What would happen next? What should Israel do now? Most urgently, Jerusalem needs to initiate a prompt or incremental process of “selective nuclear disclosure” (that is, put an end to “deliberate nuclear ambiguity,” aka the “bomb in the basement”), and clarify its assumed “Samson Option.” Whatever the particulars, the overriding point of this presumptively last-resort Israeli option would not be to “die with the Philistines” (per Samson in the biblical Book of Judges), but rather to enhance the credibility of Israel’s nuclear deterrent.
What do we know about the historical background for rendering such unique strategic calculations? Since the Peace of Westphalia in 1648, world politics have been anarchic. This means that every nation-state’s security – but especially beleaguered states such as Israel – must rely on the complex and unpredictable dynamics of military threat. To best ensure a credible deterrence posture, Israel should always display an evident willingness to acquire “escalation dominance,” but also avoid drifting inadvertently or uncontrollably into a nuclear war.
In our increasingly unsteady nuclear age, this two-fold obligation – escalation dominance and nuclear war avoidance – could produce either an intentional or unintentional nuclear conflict. Regarding unintentional nuclear war, it could be an irremediable mistake for Israeli planners and policy-makers to assume that mega-conflict between adversarial states would always reflect rational decision-making processes. Moreover, even a rational Iranian adversary could produce unwanted or intolerable outcomes. For Israel, the ultimate survival problem might not be Iranian irrationality or madness, but the cumulatively injurious dynamic of rational Iranian calculation.
Are the odds of an Israel-Iran nuclear conflict meaningfully calculable? The only scientifically correct answer here is “no,” because valid probability judgments in logic and mathematics must always be based upon the determinable frequency of past events: How many times has an Israel-Iran nuclear war happened before? The obvious absence of any relevant past event makes accurate probability assessments impossible.

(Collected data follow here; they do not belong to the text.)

Lemma snapshot_value_alive k v : qrxdb_is_tombstone (snapshot_value k v) = false.
Proof. unfold qrxdb_is_tombstone. apply bool_decide_eq_false. by destruct v. Qed.
Lemma undo_puts_alive s t kv : utx_ok t -> kv ∈ undo_puts s t -> qrxdb_is_tombstone kv.2 = false.
Proof.
  intros Hok. unfold undo_puts. rewrite elem_of_app, list_elem_of_singleton. intros [Hin| ->]; [|cbn [snd]; rewrite meta_eq by done; by apply bool_decide_eq_false].
  apply snapshots_elem in Hin as (j & k & _ & ->). apply snapshot_value_alive.
Qed.
Lemma all_undo_gens s0 H k : Forall utx_ok H -> k ∈ (all_undo s0 H).*1 -> exists t, t ∈ H /\ journal_key t k.
Proof.
  intros Hok. induction Hok as [|t H Ht _ IH]; cbn [all_undo]; [intros []%not_elem_of_nil|]. rewrite fmap_app, elem_of_app. intros [Hin|Hin].
  - exists t. split; [apply list_elem_of_here|by eapply undo_puts_journal].
  - destruct (IH Hin) as (t' & Ht' & Hk). exists t'. split; [by apply list_elem_of_further|done].
Qed.
Lemma all_undo_nodup s0 H : chain_ok H -> NoDup (all_undo s0 H).*1.
Proof.
  induction H as [|t H IH]; intros Hc; cbn [all_undo]; [constructor|]. pose proof (chain_cons _ _ Hc) as (Hok & Hn & Hc'). rewrite fmap_app. apply NoDup_app.
  split_and!; [by apply undo_puts_nodup| |by apply IH]. intros k Hk Hin. apply undo_puts_journal in Hk; [|done]. destruct Hc' as [Hoks _].
  apply all_undo_gens in Hin as (t' & Ht' & Hk'); [|done]. rewrite Forall_forall in Hn, Hoks. destruct (Hn _ Ht') as [Hg _].
  pose proof (journal_key_gen t t' k Hok (Hoks _ Ht') Hk Hk'). lia.
Qed.
(** What is under the prefix of the journal. *)
Lemma ledger_journal s0 H k v : start_ok s0 -> chain_ok H -> is_undo k = true -> ledger s0 H !! k = Some v <-> (k, v) ∈ all_undo s0 H.
Proof.
  intros Hs Hc Hk. induction H as [|t H IH]; cbn [ledger all_undo].
  { split; [|by intros []%not_elem_of_nil]. intros E. apply Hs in E as [Hu _]. congruence. }
  pose proof (chain_cons _ _ Hc) as (Hok & Hn & Hc'). specialize (IH Hc'). rewrite elem_of_app, apply_puts_app. set (s := ledger s0 H) in *.
  destruct (decide (k ∈ (undo_puts s t).*1)) as [Hin|Hin].
  - pose proof Hin as (kv & Ek & Hkv)%list_elem_of_fmap. pose proof (undo_puts_journal s t k Hok Hin) as Hj.
    rewrite (apply_puts_in _ _ k kv.2), (undo_puts_alive s t kv) by (done || by apply undo_puts_nodup || by subst k; destruct kv).
    assert ((k, v) ∉ all_undo s0 H) as Hno by (rewrite <- IH; unfold s; by rewrite (ledger_fresh s0 H t k)).
    split; [intros [= <-]; left; subst k; by destruct kv|]. intros [Hv|Hv]; [|done]. f_equal.
    assert (NoDup (undo_puts s t).*1) as Hd by by apply undo_puts_nodup.
    assert (list_to_map (M := kvs) (undo_puts s t) !! k = Some kv.2) as E1 by (apply elem_of_list_to_map; [done|]; subst k; by destruct kv).
    assert (list_to_map (M := kvs) (undo_puts s t) !! k = Some v) as E2 by (by apply elem_of_list_to_map). congruence.
  - rewrite apply_puts_notin by done. rewrite apply_puts_notin by (intros Hp; apply ut_puts_plain in Hp; [congruence|done]). fold s in IH. rewrite IH.
    split; [tauto|]. intros [Hv|Hv]; [|done]. destruct Hin. apply list_elem_of_fmap. by exists (k, v).
Qed.
(* ===== verification/Leb128.v ===== *)
(** * LEB128 integers and bounded pointers

    Models psizam/detail/guarded_ptr.hpp and psizam/detail/leb128.hpp: the
    bounds-checked code pointer the parser reads through, and the variable
    length integers of the WebAssembly binary format. *)
From Stdlib Require Import ZArith Lia Bool String.
From stdpp Require Import base list numbers decidable option.
From S2P Require Import Prelude.

(** ** [guarded_ptr<uint8_t>]

    [gp_data] is the buffer starting at [orig_ptr]; [gp_raw] and [gp_bnds] are
    the offsets of [raw_ptr] and [bnds] from it. *)
Module GuardedPtr.

Record guarded_ptr := { gp_data : list Z; gp_raw : Z; gp_bnds : Z }.

Definition set_raw (r : Z) (g : guarded_ptr) : guarded_ptr :=
  {| gp_data := gp_data g; gp_raw := r; gp_bnds := gp_bnds g |}.
Definition set_bnds (b : Z) (g : guarded_ptr) : guarded_ptr :=
  {| gp_data := gp_data g; gp_raw := gp_raw g; gp_bnds := b |}.

(** [guarded_ptr(rp, bnds)] *)
Definition make (data : list Z) (n : Z) : guarded_ptr :=
  {| gp_data := data; gp_raw := 0; gp_bnds := n |}.

(** [static_cast<std::size_t>(bnds - raw_ptr)] *)
Definition avail (g : guarded_ptr) : Z := wrap 64 (gp_bnds g - gp_raw g).

(** A read of the underlying buffer; outside of it there is no object. *)
Definition deref (i : Z) : M guarded_ptr Z := fun g =>
  if i <? 0 then UB else
  match gp_data g !! Z.to_nat i with Some b => Ok b g | None => UB end.

(** [operator+=] *)
Definition advance (i : Z) : M guarded_ptr unit :=
  let* g := get in
  psizam_assert (i <=? avail g) guarded_ptr_exception "overbounding pointer" ;;;
  modify (set_raw (gp_raw g + i)).

(** [operator++] *)
Definition incr : M guarded_ptr unit :=
  let* g := get in
  psizam_assert (gp_raw g <? gp_bnds g) guarded_ptr_exception "overbounding pointer" ;;;
  modify (set_raw (gp_raw g + 1)).

(** [operator*] and [at()] *)
Definition current : M guarded_ptr Z :=
  let* g := get in
  psizam_assert (gp_raw g <? gp_bnds g) guarded_ptr_exception "accessing out of bounds" ;;;
  deref (gp_raw g).

(** [at(index)] and [operator[]] *)
Definition at_ (index : Z) : M guarded_ptr Z :=
  let* g := get in
  psizam_assert (index <? avail g) guarded_ptr_exception "accessing out of bounds" ;;;
  deref (gp_raw g + index).

Definition offset (g : guarded_ptr) : Z := gp_raw g.
Definition bounds (g : guarded_ptr) : Z := gp_bnds g.

(** [scoped_shrink_bounds(n)]: the bounds are reduced while [body] runs and put
    back when the guard is destroyed, by a normal exit or by an exception. *)
Definition scoped_shrink_bounds {A} (n : Z) (body : M guarded_ptr A) : M guarded_ptr A :=
  let* g := get in
  psizam_assert (n <=? avail g) guarded_ptr_exception "guarded ptr out of bounds" ;;;
  modify (set_bnds (gp_raw g + n)) ;;;
  fun s => match body s with
           | Ok a s' => Ok a (set_bnds (gp_bnds g) s')
           | Throw e s' => Throw e (set_bnds (gp_bnds g) s')
           | UB => UB
           end.

(** [scoped_consume_items(n)]: as above, and a normal exit must have advanced
    the pointer to the reduced bound. *)
Definition scoped_consume_items {A} (n : Z) (body : M guarded_ptr A) : M guarded_ptr A :=
  let* g := get in
  psizam_assert (n <=? avail g) guarded_ptr_exception "guarded ptr out of bounds" ;;;
  modify (set_bnds (gp_raw g + n)) ;;;
  fun s => match body s with
           | Ok a s' =>
               if gp_raw s' =? gp_bnds s' then Ok a (set_bnds (gp_bnds g) s')
               else Throw (Exn guarded_ptr_exception "guarded_ptr not advanced") s'
           | Throw e s' => Throw e (set_bnds (gp_bnds g) s')
           | UB => UB
           end.

(** The pointer never leaves the buffer. *)
Definition wf (g : guarded_ptr) : Prop :=
  0 <= gp_raw g <= gp_bnds g /\ gp_bnds g <= Z.of_nat (length (gp_data g)) /\
  Z.of_nat (length (gp_data g)) < 2 ^ 63.

Lemma avail_wf g : wf g -> avail g = gp_bnds g - gp_raw g.
Proof. intros (H1 & H2 & H3). apply wrap_small. unfold in_u. lia. Qed.

Lemma deref_wf g i : wf g -> 0 <= i < gp_bnds g -> exists b, deref i g = Ok b g.
Proof.
  intros (H1 & H2 & H3) Hi. unfold deref. destruct (Z.ltb_spec i 0); [lia|].
  destruct (gp_data g !! Z.to_nat i) eqn:E; [eauto|].
  apply lookup_ge_None in E. lia.
Qed.

End GuardedPtr.
Import GuardedPtr.

(** ** Variable-length integers *)
Module Leb.

Definition bytes_needed (N : Z) : nat :=
  if (N =? 1) || (N =? 7) then 1%nat else if N =? 32 then 5%nat else 10%nat.

(** [storage] holds the bytes that have been written; the tail of the array is
    indeterminate. *)
Record varuint := { storage : list Z; bytes_used : Z }.

(** [varuint<N>::from(uint8_t)]: [bytes_used] keeps its initial value. *)
Definition varuint_from_u8 (N v : Z) : varuint :=
  {| storage := [Z.land v 127]; bytes_used := Z.of_nat (bytes_needed N) |}.

(** The encoding loop of [varuint<N>::from(uint32_t)] and [from(uint64_t)];
    the flag is whether the loop was left by its [break]. *)
Fixpoint varuint_loop (fuel : nat) (v : Z) : list Z * bool :=
  match fuel with
  | O => ([], false)
  | S n =>
      let b := Z.land v 127 in
      let v' := Z.shiftr v 7 in
      if v' =? 0 then ([b], true)
      else let '(bs, broke) := varuint_loop n v' in (Z.lor b 128 :: bs, broke)
  end.

Definition varuint_of_loop (r : list Z * bool) : varuint :=
  {| storage := fst r; bytes_used := Z.of_nat (length (fst r)) + if snd r then 0 else 1 |}.

Definition varuint_from_u32 (N v : Z) : varuint :=
  varuint_of_loop (varuint_loop (bytes_needed N) v).

Definition varuint_from_u64 (N v : Z) : varuint :=
  if N <=? 32 then varuint_from_u32 N (wrap 32 v)
  else varuint_of_loop (varuint_loop (bytes_needed N) v).

(** [varuint<N>::from(guarded_ptr&)]: [cnt] counts the bytes read so far. *)
Fixpoint read_loop (check_last : Z -> M guarded_ptr unit) (N : Z) (fuel : nat) (cnt : Z)
  : M guarded_ptr (list Z) :=
  match fuel with
  | O => throw wasm_interpreter_exception "incorrect leb128 encoding"
  | S n =>
      let* g := get in
      psizam_assert (wrap 64 (offset g + cnt) <? bounds g) wasm_interpreter_exception "pointer out of bounds" ;;;
      let* b := at_ cnt in
      if Z.land b 128 =? 0 then
        (if cnt + 1 =? Z.of_nat (bytes_needed N) then check_last b else ret tt) ;;; ret [b]
      else
        let* bs := read_loop check_last N n (cnt + 1) in ret (b :: bs)
  end.

(** [static_cast<uint8_t>(~(uint32_t)0 << offset) & 0x7F] *)
Definition unused_mask (off : Z) : Z :=
  Z.land (wrap 8 (wrap 32 (Z.shiftl UINT32_MAX off))) 127.

Definition last_offset (N : Z) : Z := N - 7 * (Z.of_nat (bytes_needed N) - 1).

Definition varuint_check_last (N b : Z) : M guarded_ptr unit :=
  psizam_assert (Z.land (unused_mask (last_offset N)) b =? 0) wasm_parse_exception
    "unused bits of unsigned leb128 must be 0".

(** [from(guarded_ptr&)]: the loop, then [code += cnt+1; bytes_used = cnt+1].
    [varuint] and [varint] differ only in the check of a last byte. *)
Definition from_code (check_last : Z -> M guarded_ptr unit) (N : Z) : M guarded_ptr varuint :=
  let* bs := read_loop check_last N (bytes_needed N) 0 in
  advance (Z.of_nat (length bs)) ;;;
  ret {| storage := bs; bytes_used := Z.of_nat (length bs) |}.

Definition varuint_from_code (N : Z) : M guarded_ptr varuint :=
  from_code (varuint_check_last N) N.

(** The accumulation loop of [to()]: from the last byte down to the first,
    [ret <<= 7; ret |= storage[i] & 0x7f] at width [w]. *)
Fixpoint to_loop (w : Z) (bs : list Z) : Z :=
  match bs with
  | [] => 0
  | b :: bs' => Z.lor (wrap w (Z.shiftl (to_loop w bs') 7)) (Z.land b 127)
  end.

(** [varuint<N>::to()]; [None] when it reads an indeterminate byte. *)
Definition varuint_to (N : Z) (v : varuint) : option Z :=
  if N =? 1 then (fun b => if b =? 0 then 0 else 1) <$> storage v !! 0%nat
  else if N =? 7 then (fun b => Z.land b 127) <$> storage v !! 0%nat
  else if bytes_used v <=? Z.of_nat (length (storage v)) then
    Some (to_loop N (take (Z.to_nat (bytes_used v)) (storage v)))
  else None.

(** [varint<N>::from(int8_t)] *)
Definition varint_from_i8 (N v : Z) : varuint :=
  {| storage := [Z.land v 127]; bytes_used := Z.of_nat (bytes_needed N) |}.

(** [varint<N>::_from(v)]: [v] is a signed value, [v >>= 7] is arithmetic. *)
Fixpoint varint_loop (fuel : nat) (v : Z) : list Z * bool :=
  match fuel with
  | O => ([], false)
  | S n =>
      let b := Z.land v 127 in
      let v' := Z.shiftr v 7 in
      let sign := negb (Z.land b 64 =? 0) in
      if ((v' =? -1) && sign) || ((v' =? 0) && negb sign) then ([b], true)
      else let '(bs, broke) := varint_loop n v' in (Z.lor b 128 :: bs, broke)
  end.

Definition varint_from (N v : Z) : varuint :=
  varuint_of_loop (varint_loop (bytes_needed N) v).

Definition varint_check_last (N b : Z) : M guarded_ptr unit :=
  let off := last_offset N in
  let mask := unused_mask off in
  let expected := if Z.land b (Z.shiftl 1 (off - 1)) =? 0 then 0 else mask in
  psizam_assert (Z.land mask b =? expected) wasm_parse_exception
    "unused bits of signed leb128 must be the same as the sign bit".

Definition varint_from_code (N : Z) : M guarded_ptr varuint :=
  from_code (varint_check_last N) N.

(** [varint<N>::_to<T>()] for the 32- and 64-bit types, and [to()] for 7. *)
Definition varint_to (N : Z) (v : varuint) : option Z :=
  if N =? 7 then
    match storage v !! 0%nat with
    | Some b => Some (if Z.land b 64 =? 0 then signed 8 (wrap 8 b)
                      else signed 8 (wrap 8 (Z.lor b (wrap 32 (Z.shiftl UINT32_MAX 7)))))
    | None => None
    end
  else if bytes_used v <=? Z.of_nat (length (storage v)) then
    let bs := take (Z.to_nat (bytes_used v)) (storage v) in
    let r := to_loop N bs in
    if (1 <=? bytes_used v) && (bytes_used v <? Z.of_nat (bytes_needed N)) then
      match list.last bs with
      | Some l =>
          Some (signed N (if Z.land l 64 =? 0 then r
                          else Z.lor r (wrap N (wrap 64 (Z.shiftl UINT64_MAX (bytes_used v * 7))))))
      | None => None
      end
    else Some (signed N r)
  else None.

(** Decoding as the parser does it: [parse_varuint32(code)] and the like. *)
Definition parse_varuint (N : Z) : M guarded_ptr Z :=
  let* v := varuint_from_code N in
  match varuint_to N v with Some x => ret x | None => undefined end.
Definition parse_varint (N : Z) : M guarded_ptr Z :=
  let* v := varint_from_code N in
  match varint_to N v with Some x => ret x | None => undefined end.
(* ===== verification/Types.v ===== *)
(** * Modules and interpreter bytecode

    Models psizam/types.hpp (the decoded module and its queries) and the
    instruction set of psizam/detail/opcodes.hpp and opcodes_def.hpp that
    [bitcode_writer] emits and [interpret_visitor] executes.  Instructions
    with the same shape are grouped: [i32_binop i32_add] is the source's
    [i32_add_t].  Fields the interpreter never reads are left out. *)
From Stdlib Require Import ZArith Lia Bool String.
From stdpp Require Import base list numbers decidable option.
From S2P Require Import Prelude.

(** ** Value types ([enum types]) *)
Module types.
Definition i32 : Z := 0x7f.
Definition i64 : Z := 0x7e.
Definition f32 : Z := 0x7d.
Definition f64 : Z := 0x7c.
Definition v128 : Z := 0x7b.
Definition funcref : Z := 0x70.
Definition externref : Z := 0x6f.
Definition exnref : Z := 0x69.
Definition func : Z := 0x60.
Definition pseudo : Z := 0x40.
End types.

Inductive mem_safety := guarded | checked | unchecked | memory16.
Inductive checked_mode := strict | relaxed | immediate.
Inductive fp_mode := fast | hw_deterministic | softfloat.

#[global] Instance mem_safety_eq_dec : EqDecision mem_safety.
Proof. solve_decision. Defined.
#[global] Instance checked_mode_eq_dec : EqDecision checked_mode.
Proof. solve_decision. Defined.
#[global] Instance fp_mode_eq_dec : EqDecision fp_mode.
Proof. solve_decision. Defined.

(** ** Bytecode *)
Module Opcode.

(** [flags_align] is only a hint; the interpreter reads [offset]. *)
Record memarg := { flags_align : Z; mem_offset : Z }.

(** [br_table_t::elem_t] *)
Record br_table_elem := { bt_pc : Z; bt_stack_pop : Z; bt_eh_leave_count : Z }.

Inductive load_op :=
  | i32_load | i32_load8_s | i32_load16_s | i32_load8_u | i32_load16_u
  | i64_load | i64_load8_s | i64_load16_s | i64_load32_s
  | i64_load8_u | i64_load16_u | i64_load32_u | f32_load | f64_load.
Inductive store_op :=
  | i32_store | i32_store8 | i32_store16
  | i64_store | i64_store8 | i64_store16 | i64_store32 | f32_store | f64_store.

(** Shapes shared by the 32- and 64-bit instructions. *)
Inductive int_relop :=
  | eq | ne | lt_s | lt_u | le_s | le_u | gt_s | gt_u | ge_s | ge_u.
Inductive int_unop := clz | ctz | popcnt.
Inductive int_binop :=
  | add | sub | mul | div_s | div_u | rem_s | rem_u | and | or | xor
  | shl | shr_s | shr_u | rotl | rotr.
Inductive width := W32 | W64.

Inductive float_relop := feq | fne | flt | fgt | fle | fge.
Inductive float_unop := fabs | fneg | fceil | ffloor | ftrunc | fnearest | fsqrt.
Inductive float_binop := fadd | fsub | fmul | fdiv | fmin | fmax | fcopysign.

Inductive conv_op :=
  | i32_wrap_i64 | i64_extend_s_i32 | i64_extend_u_i32
  | i32_extend8_s | i32_extend16_s | i64_extend8_s | i64_extend16_s | i64_extend32_s
  | i32_reinterpret_f32 | i64_reinterpret_f64 | f32_reinterpret_i32 | f64_reinterpret_i64.

(** Conversions that go through the floating-point library. *)
Inductive fconv_op :=
  | i32_trunc_s_f32 | i32_trunc_u_f32 | i32_trunc_s_f64 | i32_trunc_u_f64
  | i64_trunc_s_f32 | i64_trunc_u_f32 | i64_trunc_s_f64 | i64_trunc_u_f64
  | i32_trunc_sat_f32_s | i32_trunc_sat_f32_u | i32_trunc_sat_f64_s | i32_trunc_sat_f64_u
  | i64_trunc_sat_f32_s | i64_trunc_sat_f32_u | i64_trunc_sat_f64_s | i64_trunc_sat_f64_u
  | f32_convert_s_i32 | f32_convert_u_i32 | f32_convert_s_i64 | f32_convert_u_i64 | f32_demote_f64
  | f64_convert_s_i32 | f64_convert_u_i32 | f64_convert_s_i64 | f64_convert_u_i64 | f64_promote_f32.

(** Vector instructions, by the shape of their immediates. *)
Inductive vec_load :=
  | v128_load | v128_load8x8_s | v128_load8x8_u | v128_load16x4_s | v128_load16x4_u | v128_load32x2_s
  | v128_load32x2_u | v128_load8_splat | v128_load16_splat | v128_load32_splat | v128_load64_splat
  | v128_load32_zero | v128_load64_zero.
Inductive vec_lane_load :=
  | v128_load8_lane | v128_load16_lane | v128_load32_lane | v128_load64_lane.
Inductive vec_lane_store :=
  | v128_store8_lane | v128_store16_lane | v128_store32_lane | v128_store64_lane.
Inductive vec_extract :=
  | i8x16_extract_lane_s | i8x16_extract_lane_u | i16x8_extract_lane_s | i16x8_extract_lane_u
  | i32x4_extract_lane | i64x2_extract_lane | f32x4_extract_lane | f64x2_extract_lane.
Inductive vec_replace :=
  | i8x16_replace_lane | i16x8_replace_lane | i32x4_replace_lane | i64x2_replace_lane | f32x4_replace_lane
  | f64x2_replace_lane.
Inductive vec_numeric :=
  | i8x16_swizzle | i8x16_splat | i16x8_splat | i32x4_splat | i64x2_splat | f32x4_splat | f64x2_splat
  | i8x16_eq | i8x16_ne | i8x16_lt_s | i8x16_lt_u | i8x16_gt_s | i8x16_gt_u | i8x16_le_s | i8x16_le_u
  | i8x16_ge_s | i8x16_ge_u | i16x8_eq | i16x8_ne | i16x8_lt_s | i16x8_lt_u | i16x8_gt_s | i16x8_gt_u
  | i16x8_le_s | i16x8_le_u | i16x8_ge_s | i16x8_ge_u | i32x4_eq | i32x4_ne | i32x4_lt_s | i32x4_lt_u
  | i32x4_gt_s | i32x4_gt_u | i32x4_le_s | i32x4_le_u | i32x4_ge_s | i32x4_ge_u | i64x2_eq | i64x2_ne
  | i64x2_lt_s | i64x2_gt_s | i64x2_le_s | i64x2_ge_s | f32x4_eq | f32x4_ne | f32x4_lt | f32x4_gt | f32x4_le
  | f32x4_ge | f64x2_eq | f64x2_ne | f64x2_lt | f64x2_gt | f64x2_le | f64x2_ge | v128_not | v128_and
  | v128_andnot | v128_or | v128_xor | v128_bitselect | v128_any_true | i8x16_abs | i8x16_neg | i8x16_popcnt
  | i8x16_all_true | i8x16_bitmask | i8x16_narrow_i16x8_s | i8x16_narrow_i16x8_u | i8x16_shl | i8x16_shr_s
  | i8x16_shr_u | i8x16_add | i8x16_add_sat_s | i8x16_add_sat_u | i8x16_sub | i8x16_sub_sat_s
  | i8x16_sub_sat_u | i8x16_min_s | i8x16_min_u | i8x16_max_s | i8x16_max_u | i8x16_avgr_u
  | i16x8_extadd_pairwise_i8x16_s | i16x8_extadd_pairwise_i8x16_u | i16x8_abs | i16x8_neg
  | i16x8_q15mulr_sat_s | i16x8_all_true | i16x8_bitmask | i16x8_narrow_i32x4_s | i16x8_narrow_i32x4_u
  | i16x8_extend_low_i8x16_s | i16x8_extend_high_i8x16_s | i16x8_extend_low_i8x16_u
  | i16x8_extend_high_i8x16_u | i16x8_shl | i16x8_shr_s | i16x8_shr_u | i16x8_add | i16x8_add_sat_s
  | i16x8_add_sat_u | i16x8_sub | i16x8_sub_sat_s | i16x8_sub_sat_u | i16x8_mul | i16x8_min_s | i16x8_min_u
  | i16x8_max_s | i16x8_max_u | i16x8_avgr_u | i16x8_extmul_low_i8x16_s | i16x8_extmul_high_i8x16_s
  | i16x8_extmul_low_i8x16_u | i16x8_extmul_high_i8x16_u | i32x4_extadd_pairwise_i16x8_s
  | i32x4_extadd_pairwise_i16x8_u | i32x4_abs | i32x4_neg | i32x4_all_true | i32x4_bitmask
  | i32x4_extend_low_i16x8_s | i32x4_extend_high_i16x8_s | i32x4_extend_low_i16x8_u
  | i32x4_extend_high_i16x8_u | i32x4_shl | i32x4_shr_s | i32x4_shr_u | i32x4_add | i32x4_sub | i32x4_mul
  | i32x4_min_s | i32x4_min_u | i32x4_max_s | i32x4_max_u | i32x4_dot_i16x8_s | i32x4_extmul_low_i16x8_s
  | i32x4_extmul_high_i16x8_s | i32x4_extmul_low_i16x8_u | i32x4_extmul_high_i16x8_u | i64x2_abs | i64x2_neg
  | i64x2_all_true | i64x2_bitmask | i64x2_extend_low_i32x4_s | i64x2_extend_high_i32x4_s
  | i64x2_extend_low_i32x4_u | i64x2_extend_high_i32x4_u | i64x2_shl | i64x2_shr_s | i64x2_shr_u | i64x2_add
  | i64x2_sub | i64x2_mul | i64x2_extmul_low_i32x4_s | i64x2_extmul_high_i32x4_s | i64x2_extmul_low_i32x4_u
  | i64x2_extmul_high_i32x4_u | f32x4_ceil | f32x4_floor | f32x4_trunc | f32x4_nearest | f32x4_abs | f32x4_neg
  | f32x4_sqrt | f32x4_add | f32x4_sub | f32x4_mul | f32x4_div | f32x4_min | f32x4_max | f32x4_pmin
  | f32x4_pmax | f64x2_ceil | f64x2_floor | f64x2_trunc | f64x2_nearest | f64x2_abs | f64x2_neg | f64x2_sqrt
  | f64x2_add | f64x2_sub | f64x2_mul | f64x2_div | f64x2_min | f64x2_max | f64x2_pmin | f64x2_pmax
  | i32x4_trunc_sat_f32x4_s | i32x4_trunc_sat_f32x4_u | f32x4_convert_i32x4_s | f32x4_convert_i32x4_u
  | i32x4_trunc_sat_f64x2_s_zero | i32x4_trunc_sat_f64x2_u_zero | f64x2_convert_low_i32x4_s
  | f64x2_convert_low_i32x4_u | f32x4_demote_f64x2_zero | f64x2_promote_low_f32x4 | f32x4_relaxed_madd
  | f32x4_relaxed_nmadd | f64x2_relaxed_madd | f64x2_relaxed_nmadd | i16x8_relaxed_dot_i8x16_i7x16_s
  | i32x4_relaxed_dot_i8x16_i7x16_add_s.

There is more. Even if assumptions of Iranian rationality were reasonable and well-founded, there would remain various attendant dangers of an unintentional nuclear war. Such potentially existential dangers could be produced by enemy hacking operations, computer malfunction (an accidental nuclear war) or national decision-making miscalculation. In this last causal circumstance, erroneous calculations could be committed by Iran, Israel or both parties.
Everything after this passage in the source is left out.